Frúgoli Júnior (2000) aponta o surgimento e posterior desenvolvimento de subcentros nas cidades, em alguns casos, como mais um fator contributivo para a perda da importância dos centros tradicionais no contexto urbano. Segundo o mesmo autor, existem subcentros que guardam certas relações de complementaridade com o núcleo central. No entanto, outros passam a competir economicamente de forma acirrada com o centro tradicional, chegando a se tornarem ou almejarem se tornar novos centros. Tal realidade, associada à ausência de investimentos públicos nos centros tradicionais, em muito contribuiu para a fuga de empresas para os subcentros e a conseqüente deterioração urbana do núcleo original. A dicotomia entre a dispersão urbana das cidades e declínio das áreas centrais é apontada por Frúgoli Júnior (2000) como, sobretudo, um processo de responsabilidade do mercado imobiliário.

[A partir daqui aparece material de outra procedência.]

(* ===== verification/ServiceFacts.v ===== *)
(** What the service guarantees under every interleaving of its threads, and
    what it does for a client that is alone with it. *)
From stdpp Require Import base list gmap.
From S2P Require Import Prelude Io Proto Queue Table Service.
#[local] Set Warnings "-clear-no-such-hyp".

Lemma submseteq_NoDup {A} (l k : list A) : l ⊆+ k -> NoDup k -> NoDup l.
Proof. intros [k' E]%submseteq_Permutation. rewrite E. by intros [? _]%NoDup_app. Qed.

Lemma submseteq_Forall {A} (P : A -> Prop) l k : l ⊆+ k -> Forall P k -> Forall P l.
Proof. intros [k' E]%submseteq_Permutation. rewrite E. by intros [? _]%Forall_app. Qed.

(** * One response per client *)

Definition response_id (e : event) : option nat := match e with Respond id _ => Some id | _ => None end.
Definition responded (es : list event) : list nat := omap response_id es.

(** The connections a thread may still answer. *)
Definition main_ids (m : main_pc) : list nat :=
  match m with
  | MAccept | MJoin | MDone => []
  | MCanCheckpoint c | MInit c | MPushCheckpoint c | MPushFailed c | MCanRestore c | MAbort c
  | MPushRestore c | MOther c => [c_id c]
  end.
Definition cmd_ids (p : cmd_pc) : list nat :=
  match p with
  | CFork c | CCheckpointing c _ _ | CWaitCheckpoint c _ | CGetWorker c | CRestore c _ => [c_id c]
  | CPop | CCheckpointed _ _ | CClear _ | CClose _ | CExit => []
  end.

Definition all_ids (f : fifo) (s : service) : list nat :=
  main_ids (sv_main s) ++ (c_id <$> f_items f) ++ cmd_ids (sv_cmd s) ++ responded (sv_events s).

Definition responses_inv (s : service) : Prop :=
  exists f, queue_abs (sv_queue s) f /\ NoDup (all_ids f s) /\ Forall (fun id => (id < sv_next s)%nat) (all_ids f s).

Lemma responded_app es1 es2 : responded (es1 ++ es2) = responded es1 ++ responded es2.
Proof. apply omap_app. Qed.

Lemma responded_table es : responded (map Table es) = [].
Proof. induction es; simpl; done. Qed.

(** A step that moves connections on but adds none. *)
Lemma responses_keep f s s' f' :
  queue_abs (sv_queue s') f' -> sv_next s' = sv_next s -> all_ids f' s' ⊆+ all_ids f s ->
  NoDup (all_ids f s) -> Forall (fun id => (id < sv_next s)%nat) (all_ids f s) -> responses_inv s'.
Proof.
  intros Hq Hn Hsub Hnd Hf. exists f'. rewrite Hn. split_and!; [done|by eapply submseteq_NoDup|by eapply submseteq_Forall].
Qed.

Lemma push_cases (q : queue command) c f :
  queue_abs q f ->
  exists f', queue_abs (service_cmds_push_back c q).2 f'
    /\ ((service_cmds_push_back c q).1 = 0 /\ f_items f' = f_items f ++ [c]
        \/ (service_cmds_push_back c q).1 = 1 /\ f_items f' = f_items f).
Proof.
  intros Hq. destruct (push_refines c q f Hq) as [E Hq']. exists (fifo_push c f).2. split; [done|].
  rewrite E. unfold fifo_push. case_bool_decide; simpl; auto.
Qed.

Lemma main_step_responses f s s' :
  queue_abs (sv_queue s) f -> main_step s = Some s' ->
  exists f', queue_abs (sv_queue s') f' /\ sv_next s' = sv_next s /\ all_ids f' s' ⊆+ all_ids f s.
Proof.
  intros Hq. unfold main_step. destruct (sv_main s) as [|c|c|c|c|c|c|c|c| |] eqn:Em; try done;
    try (destruct (sv_lock s); [done|]).
  all: unfold all_ids; rewrite Em; cbn [main_ids].
  - intros [= <-]. exists f. case_match; simpl; rewrite responded_app; simpl; split_and!; try done; solve_submseteq.
  - intros [= <-]. exists f. simpl; rewrite responded_app; simpl; split_and!; try done; solve_submseteq.
  - destruct (push_cases (sv_queue s) c f Hq) as (f' & Hq' & Hc).
    destruct (service_cmds_push_back c (sv_queue s)) as [ret q]. intros [= <-]. exists f'. simpl in *.
    rewrite responded_app, app_nil_r. split_and!; try done.
    destruct Hc as [[-> ->]|[-> ->]]; simpl; rewrite ?fmap_app; simpl; solve_submseteq.
  - intros [= <-]. exists f. simpl; rewrite responded_app; simpl; split_and!; try done; solve_submseteq.
  - intros [= <-]. exists f. case_match; simpl; rewrite responded_app; simpl; split_and!; try done; solve_submseteq.
  - destruct (try_to_abort_checkpoint _ _) as [[es t] b]. intros [= <-]. exists f. simpl.
    rewrite responded_app, responded_table, app_nil_r. split_and!; try done; solve_submseteq.
  - destruct (push_cases (sv_queue s) c f Hq) as (f' & Hq' & Hc).
    destruct (service_cmds_push_back c (sv_queue s)) as [ret q]. intros [= <-]. exists f'. simpl in *.
    destruct Hc as [[-> ->]|[-> ->]]; simpl; rewrite ?fmap_app, ?responded_app; simpl; split_and!; try done; solve_submseteq.
  - intros [= <-]. exists f. simpl; rewrite responded_app; simpl; split_and!; try done; solve_submseteq.
  - destruct (sv_cmd s) eqn:Ec; try done. destruct (sv_lock s); [done|]. intros [= <-]. exists f. simpl.
    rewrite responded_app, responded_table, app_nil_r, Ec. done.
Qed.
(** * Steps both runs take *)

(** Both threads at rest with the requests [items] in the queue. *)
Definition in_state (m : main_pc) (p : cmd_pc) (items : list command) (s : service) : Prop :=
  sv_main s = m /\ sv_cmd s = p /\ sv_lock s = false
  /\ queue_abs (sv_queue s) (Fifo items false) /\ table_ok (sv_table s).

#[local] Opaque set_pid_checkpointed.
#[local] Opaque set_pid_checkpointing.
#[local] Opaque init_pid_checkpoint_data.
#[local] Opaque clear_pid_checkpoint_data.
#[local] Opaque can_checkpoint_pid.
#[local] Opaque can_restore_pid.
#[local] Opaque try_to_abort_checkpoint.
#[local] Opaque get_pid_worker.
#[local] Opaque service_cmds_push_back.
#[local] Opaque service_cmds_pop_front.
#[local] Opaque clear_pid_on_worker_exit_non_blocking.

(** The state as a constructor, its parts known. *)
Ltac open_state :=
  match goal with
  | |- in_state _ _ _ ?s -> _ =>
      let t := fresh "t" in let q := fresh "q" in let n := fresh "n" in let es := fresh "es" in
      destruct s as [t ? q ? ? n es]; intros (Hm & Hc & Hl & Hq & Ht);
      cbn [sv_main sv_cmd sv_lock sv_queue sv_table sv_next sv_events] in *; subst
  end.

(** Responses of events that hold none. *)
Ltac no_response := cbn [sv_events]; rewrite ?responses_app, ?responses_table; cbn; rewrite ?app_nil_r; done.

(** A restore request up to the exchange with the worker. *)
Definition restore_begin (pid : Z) : list act := [Accept MEMCR_RESTORE pid; Main; Main; Main; Cmd; Cmd].
(* ===== verification/EndToEnd.v ===== *)
(** The worker with everything it runs: [application_worker] over
    [seize_target], [execute_parasite_checkpoint] with [cmd_checkpoint] and
    [execute_parasite_restore] with [cmd_restore], on a target whose memory is
    the one ptrace(2) reads and writes and the one the parasite serves; and the
    service that waits for the worker's two responses. *)
From Stdlib Require Import Ascii String.
From stdpp Require Import base list gmap strings pretty.
From S2P Require Import Prelude Io Compress Dump Target Parasite Link Vmas Pages PageFacts Serve CkptFacts RestFacts Session SessionFacts Proto Paths Seize Watch Arch Abi Inject InjectFacts Enter Worker Queue Table Sockets Startup Service ServiceFacts.
#[local] Open Scope Z_scope.

(** * What the client is told *)

(** The worker's responses. *)
Definition replies (es : list wevent) : list Z := omap (fun e => match e with Reply code => Some code | _ => None end) es.

Section Told.
Context {S : Type}.
Context (seize_target execute_parasite_checkpoint execute_parasite_restore : Z -> S -> run (Z * S)).
Context (unseize_target : S -> S).
#[local] Abbreviation worker := (application_worker seize_target execute_parasite_checkpoint execute_parasite_restore unseize_target).
#[local] Abbreviation done := (checkpoint_done seize_target execute_parasite_checkpoint).

(** A worker whose messages get through, and whose target does not die by itself
    before the restore command is there. *)
Definition delivers (pid : Z) (env : worker_env) : Prop :=
  0 <= we_rsd env /\ we_sent1 env = true /\ survives env /\ 0 <= we_accept env
  /\ we_read env = (sizeof_service_command, SvcCmd MEMCR_RESTORE pid) /\ we_sent2 env = true.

Villaça (1998) adiciona outros fatores que certamente influíram para as transformações ocorridas no centro: a) a tradição de auto-suficiência, que aos poucos vai se acabando; e b) o turismo, que estimula o desenvolvimento do comércio e serviços em áreas de interesse turístico e afastadas do centro principal e que, com ele, compete.

Mesmo considerando-se a relatividade da decadência do centro, o fato é que, desde a década de 1980, identificam-se reflexos nas condições físicas e econômicas da área, entre as quais podemos destacar:

a) serviços prestados por cinemas, bancos, instituições públicas foram transferidas para outras áreas da cidade;

b) um significativo número de prédios encontra-se abandonados e mal cuidados nestas localidades;

c) o valor fundiário do solo urbano baixou expressivamente;

d) sua população residente reduziu e empobreceu pelo êxodo das classes mais abastadas para bairros mais confortáveis.

Os prejuízos das transformações que vêm passando as áreas centrais das cidades não se restringem aos aspectos econômicos, mas atingem também os valores simbólicos inerentes ao seu espaço físico. É nos centros que normalmente se concentra o maior acervo edificado de valor histórico, artístico e arquitetônico, e sua degradação ameaça seu desaparecimento, produzindo efeitos negativos sobre a cultura e a identidade social.